**DATASET RECORDS**
========

(** The code points that are not printable, as ranges with both ends
    included: the table behind [Py_UNICODE_ISPRINTABLE] in CPython
    3.11, which is that of Unicode 14.0.0. *)
Definition nonprintable_ranges : list (N * N) :=
  [(0, 31); (127, 160); (173, 173); (888, 889); (896, 899); (907, 907);
   (909, 909); (930, 930); (1328, 1328); (1367, 1368); (1419, 1420);
   (1424, 1424); (1480, 1487); (1515, 1518); (1525, 1541); (1564, 1564);
   (1757, 1757); (1806, 1807); (1867, 1868); (1970, 1983); (2043, 2044);
   (2094, 2095); (2111, 2111); (2140, 2141); (2143, 2143); (2155, 2159);
   (2191, 2199); (2274, 2274); (2436, 2436); (2445, 2446); (2449, 2450);
   (2473, 2473); (2481, 2481); (2483, 2485); (2490, 2491); (2501, 2502);
   (2505, 2506); (2511, 2518); (2520, 2523); (2526, 2526); (2532, 2533);
   (2559, 2560); (2564, 2564); (2571, 2574); (2577, 2578); (2601, 2601);
   (2609, 2609); (2612, 2612); (2615, 2615); (2618, 2619); (2621, 2621);
   (2627, 2630); (2633, 2634); (2638, 2640); (2642, 2648); (2653, 2653);
   (2655, 2661); (2679, 2688); (2692, 2692); (2702, 2702); (2706, 2706);
   (2729, 2729); (2737, 2737); (2740, 2740); (2746, 2747); (2758, 2758);
   (2762, 2762); (2766, 2767); (2769, 2783); (2788, 2789); (2802, 2808);
   (2816, 2816); (2820, 2820); (2829, 2830); (2833, 2834); (2857, 2857);
   (2865, 2865); (2868, 2868); (2874, 2875); (2885, 2886); (2889, 2890);
   (2894, 2900); (2904, 2907); (2910, 2910); (2916, 2917); (2936, 2945);
   (2948, 2948); (2955, 2957); (2961, 2961); (2966, 2968); (2971, 2971);
   (2973, 2973); (2976, 2978); (2981, 2983); (2987, 2989); (3002, 3005);
   (3011, 3013); (3017, 3017); (3022, 3023); (3025, 3030); (3032, 3045);
   (3067, 3071); (3085, 3085); (3089, 3089); (3113, 3113); (3130, 3131);
   (3141, 3141); (3145, 3145); (3150, 3156); (3159, 3159); (3163, 3164);
   (3166, 3167); (3172, 3173); (3184, 3190); (3213, 3213); (3217, 3217);
   (3241, 3241); (3252, 3252); (3258, 3259); (3269, 3269); (3273, 3273);
   (3278, 3284); (3287, 3292); (3295, 3295); (3300, 3301); (3312, 3312);
   (3315, 3327); (3341, 3341); (3345, 3345); (3397, 3397); (3401, 3401);
   (3408, 3411); (3428, 3429); (3456, 3456); (3460, 3460); (3479, 3481);
   (3506, 3506); (3516, 3516); (3518, 3519); (3527, 3529); (3531, 3534);
   (3541, 3541); (3543, 3543); (3552, 3557); (3568, 3569); (3573, 3584);
   (3643, 3646); (3676, 3712); (3715, 3715); (3717, 3717); (3723, 3723);
   (3748, 3748); (3750, 3750); (3774, 3775); (3781, 3781); (3783, 3783);
   (3790, 3791); (3802, 3803); (3808, 3839); (3912, 3912); (3949, 3952);
   (3992, 3992); (4029, 4029); (4045, 4045); (4059, 4095); (4294, 4294);
   (4296, 4300); (4302, 4303); (4681, 4681); (4686, 4687); (4695, 4695);
   (4697, 4697); (4702, 4703); (4745, 4745); (4750, 4751); (4785, 4785);
   (4790, 4791); (4799, 4799); (4801, 4801); (4806, 4807); (4823, 4823);
   (4881, 4881); (4886, 4887); (4955, 4956); (4989, 4991); (5018, 5023);
   (5110, 5111); (5118, 5119); (5760, 5760); (5789, 5791); (5881, 5887);
   (5910, 5918); (5943, 5951); (5972, 5983); (5997, 5997); (6001, 6001);
   (6004, 6015); (6110, 6111); (6122, 6127); (6138, 6143); (6158, 6158);
   (6170, 6175); (6265, 6271); (6315, 6319); (6390, 6399); (6431, 6431);
   (6444, 6447); (6460, 6463); (6465, 6467); (6510, 6511); (6517, 6527);
   (6572, 6575); (6602, 6607); (6619, 6621); (6684, 6685); (6751, 6751);
   (6781, 6782); (6794, 6799); (6810, 6815); (6830, 6831); (6863, 6911);
   (6989, 6991); (7039, 7039); (7156, 7163); (7224, 7226); (7242, 7244);
   (7305, 7311); (7355, 7356); (7368, 7375); (7419, 7423); (7958, 7959);
   (7966, 7967); (8006, 8007); (8014, 8015); (8024, 8024); (8026, 8026);
   (8028, 8028); (8030, 8030); (8062, 8063); (8117, 8117); (8133, 8133);
   (8148, 8149); (8156, 8156); (8176, 8177); (8181, 8181); (8191, 8207);
   (8232, 8239); (8287, 8303); (8306, 8307); (8335, 8335); (8349, 8351);
   (8385, 8399); (8433, 8447); (8588, 8591); (9255, 9279); (9291, 9311);
   (11124, 11125); (11158, 11158); (11508, 11512); (11558, 11558);
   (11560, 11564); (11566, 11567); (11624, 11630); (11633, 11646);
   (11671, 11679); (11687, 11687); (11695, 11695); (11703, 11703);
   (11711, 11711); (11719, 11719); (11727, 11727); (11735, 11735);
   (11743, 11743); (11870, 11903); (11930, 11930); (12020, 12031);
   (12246, 12271); (12284, 12288); (12352, 12352); (12439, 12440);
   (12544, 12548); (12592, 12592); (12687, 12687); (12772, 12783);
   (12831, 12831); (42125, 42127); (42183, 42191); (42540, 42559);
   (42744, 42751); (42955, 42959); (42962, 42962); (42964, 42964);
   (42970, 42993); (43053, 43055); (43066, 43071); (43128, 43135);
   (43206, 43213); (43226, 43231); (43348, 43358); (43389, 43391);
   (43470, 43470); (43482, 43485); (43519, 43519); (43575, 43583);
   (43598, 43599); (43610, 43611); (43715, 43738); (43767, 43776);
   (43783, 43784); (43791, 43792); (43799, 43807); (43815, 43815);
   (43823, 43823); (43884, 43887); (44014, 44015); (44026, 44031);
   (55204, 55215); (55239, 55242); (55292, 63743); (64110, 64111);
   (64218, 64255); (64263, 64274); (64280, 64284); (64311, 64311);
   (64317, 64317); (64319, 64319); (64322, 64322); (64325, 64325);
   (64451, 64466); (64912, 64913); (64968, 64974); (64976, 65007);
   (65050, 65055); (65107, 65107); (65127, 65127); (65132, 65135);
   (65141, 65141); (65277, 65280); (65471, 65473); (65480, 65481);
   (65488, 65489); (65496, 65497); (65501, 65503); (65511, 65511);
   (65519, 65531); (65534, 65535); (65548, 65548); (65575, 65575);
   (65595, 65595); (65598, 65598); (65614, 65615); (65630, 65663);
   (65787, 65791); (65795, 65798); (65844, 65846); (65935, 65935);
   (65949, 65951); (65953, 65999); (66046, 66175); (66205, 66207);
   (66257, 66271); (66300, 66303); (66340, 66348); (66379, 66383);
   (66427, 66431); (66462, 66462); (66500, 66503); (66518, 66559);
   (66718, 66719); (66730, 66735); (66772, 66775); (66812, 66815);
   (66856, 66863); (66916, 66926); (66939, 66939); (66955, 66955);
   (66963, 66963); (66966, 66966); (66978, 66978); (66994, 66994);
   (67002, 67002); (67005, 67071); (67383, 67391); (67414, 67423);
   (67432, 67455); (67462, 67462); (67505, 67505); (67515, 67583);
   (67590, 67591); (67593, 67593); (67638, 67638); (67641, 67643);
   (67645, 67646); (67670, 67670); (67743, 67750); (67760, 67807);
   (67827, 67827); (67830, 67834); (67868, 67870); (67898, 67902);
   (67904, 67967); (68024, 68027); (68048, 68049); (68100, 68100);
   (68103, 68107); (68116, 68116); (68120, 68120); (68150, 68151);
   (68155, 68158); (68169, 68175); (68185, 68191); (68256, 68287);
   (68327, 68330); (68343, 68351); (68406, 68408); (68438, 68439);
   (68467, 68471); (68498, 68504); (68509, 68520); (68528, 68607);
   (68681, 68735); (68787, 68799); (68851, 68857); (68904, 68911);
   (68922, 69215); (69247, 69247); (69290, 69290); (69294, 69295);
   (69298, 69375); (69416, 69423); (69466, 69487); (69514, 69551);
   (69580, 69599); (69623, 69631); (69710, 69713); (69750, 69758);
   (69821, 69821); (69827, 69839); (69865, 69871); (69882, 69887);
   (69941, 69941); (69960, 69967); (70007, 70015); (70112, 70112);
   (70133, 70143); (70162, 70162); (70207, 70271); (70279, 70279);
   (70281, 70281); (70286, 70286); (70302, 70302); (70314, 70319);
   (70379, 70383); (70394, 70399); (70404, 70404); (70413, 70414);
   (70417, 70418); (70441, 70441); (70449, 70449); (70452, 70452);
   (70458, 70458); (70469, 70470); (70473, 70474); (70478, 70479);
   (70481, 70486); (70488, 70492); (70500, 70501); (70509, 70511);
   (70517, 70655); (70748, 70748); (70754, 70783); (70856, 70863);
   (70874, 71039); (71094, 71095); (71134, 71167); (71237, 71247);
   (71258, 71263); (71277, 71295); (71354, 71359); (71370, 71423);
   (71451, 71452); (71468, 71471); (71495, 71679); (71740, 71839);
   (71923, 71934); (71943, 71944); (71946, 71947); (71956, 71956);
   (71959, 71959); (71990, 71990); (71993, 71994); (72007, 72015);
   (72026, 72095); (72104, 72105); (72152, 72153); (72165, 72191);
   (72264, 72271); (72355, 72367); (72441, 72703); (72713, 72713);
   (72759, 72759); (72774, 72783); (72813, 72815); (72848, 72849);
   (72872, 72872); (72887, 72959); (72967, 72967); (72970, 72970);
   (73015, 73017); (73019, 73019); (73022, 73022); (73032, 73039);
   (73050, 73055); (73062, 73062); (73065, 73065); (73103, 73103);
   (73106, 73106); (73113, 73119); (73130, 73439); (73465, 73647);
   (73649, 73663); (73714, 73726); (74650, 74751); (74863, 74863);
   (74869, 74879); (75076, 77711); (77811, 77823); (78895, 82943);
   (83527, 92159); (92729, 92735); (92767, 92767); (92778, 92781);
   (92863, 92863); (92874, 92879); (92910, 92911); (92918, 92927);
   (92998, 93007); (93018, 93018); (93026, 93026); (93048, 93052);
   (93072, 93759); (93851, 93951); (94027, 94030); (94088, 94094);
   (94112, 94175); (94181, 94191); (94194, 94207); (100344, 100351);
   (101590, 101631); (101641, 110575); (110580, 110580); (110588, 110588);
   (110591, 110591); (110883, 110927); (110931, 110947); (110952, 110959);
   (111356, 113663); (113771, 113775); (113789, 113791); (113801, 113807);
   (113818, 113819); (113824, 118527); (118574, 118575); (118599, 118607);
   (118724, 118783); (119030, 119039); (119079, 119080); (119155, 119162);
   (119275, 119295); (119366, 119519); (119540, 119551); (119639, 119647);
   (119673, 119807); (119893, 119893); (119965, 119965); (119968, 119969);
   (119971, 119972); (119975, 119976); (119981, 119981); (119994, 119994);
   (119996, 119996); (120004, 120004); (120070, 120070); (120075, 120076);
   (120085, 120085); (120093, 120093); (120122, 120122); (120127, 120127);
   (120133, 120133); (120135, 120137); (120145, 120145); (120486, 120487);
   (120780, 120781); (121484, 121498); (121504, 121504); (121520, 122623);
   (122655, 122879); (122887, 122887); (122905, 122906); (122914, 122914);
   (122917, 122917); (122923, 123135); (123181, 123183); (123198, 123199);
   (123210, 123213); (123216, 123535); (123567, 123583); (123642, 123646);
   (123648, 124895); (124903, 124903); (124908, 124908); (124911, 124911);
   (124927, 124927); (125125, 125126); (125143, 125183); (125260, 125263);
   (125274, 125277); (125280, 126064); (126133, 126208); (126270, 126463);
   (126468, 126468); (126496, 126496); (126499, 126499); (126501, 126502);
   (126504, 126504); (126515, 126515); (126520, 126520); (126522, 126522);
   (126524, 126529); (126531, 126534); (126536, 126536); (126538, 126538);
   (126540, 126540); (126544, 126544); (126547, 126547); (126549, 126550);
   (126552, 126552); (126554, 126554); (126556, 126556); (126558, 126558);
   (126560, 126560); (126563, 126563); (126565, 126566); (126571, 126571);
   (126579, 126579); (126584, 126584); (126589, 126589); (126591, 126591);
   (126602, 126602); (126620, 126624); (126628, 126628); (126634, 126634);
   (126652, 126703); (126706, 126975); (127020, 127023); (127124, 127135);
   (127151, 127152); (127168, 127168); (127184, 127184); (127222, 127231);
   (127406, 127461); (127491, 127503); (127548, 127551); (127561, 127567);
   (127570, 127583); (127590, 127743); (128728, 128732); (128749, 128751);
   (128765, 128767); (128884, 128895); (128985, 128991); (129004, 129007);
   (129009, 129023); (129036, 129039); (129096, 129103); (129114, 129119);
   (129160, 129167); (129198, 129199); (129202, 129279); (129620, 129631);
   (129646, 129647); (129653, 129655); (129661, 129663); (129671, 129679);
   (129709, 129711); (129723, 129727); (129734, 129743); (129754, 129759);
   (129768, 129775); (129783, 129791); (129939, 129939); (129995, 130031);
   (130042, 131071); (173792, 173823); (177977, 177983); (178206, 178207);
   (183970, 183983); (191457, 194559); (195102, 196607); (201547, 917759);
   (918000, 1114111)]%N.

========

**TRY IT**
What you give back must match the material exactly, beginning with its first line and ending with the line holding "(2473, 2473); (2481, 2481);".

**RESPONSE BELOW**
(** The code points that are not printable, as ranges with both ends
    included: the table behind [Py_UNICODE_ISPRINTABLE] in CPython
    3.11, which is that of Unicode 14.0.0. *)
Definition nonprintable_ranges : list (N * N) :=
  [(0, 31); (127, 160); (173, 173); (888, 889); (896, 899); (907, 907);
   (909, 909); (930, 930); (1328, 1328); (1367, 1368); (1419, 1420);
   (1424, 1424); (1480, 1487); (1515, 1518); (1525, 1541); (1564, 1564);
   (1757, 1757); (1806, 1807); (1867, 1868); (1970, 1983); (2043, 2044);
   (2094, 2095); (2111, 2111); (2140, 2141); (2143, 2143); (2155, 2159);
   (2191, 2199); (2274, 2274); (2436, 2436); (2445, 2446); (2449, 2450);
   (2473, 2473); (2481, 2481); (2483, 2485); (2490, 2491); (2501, 2502);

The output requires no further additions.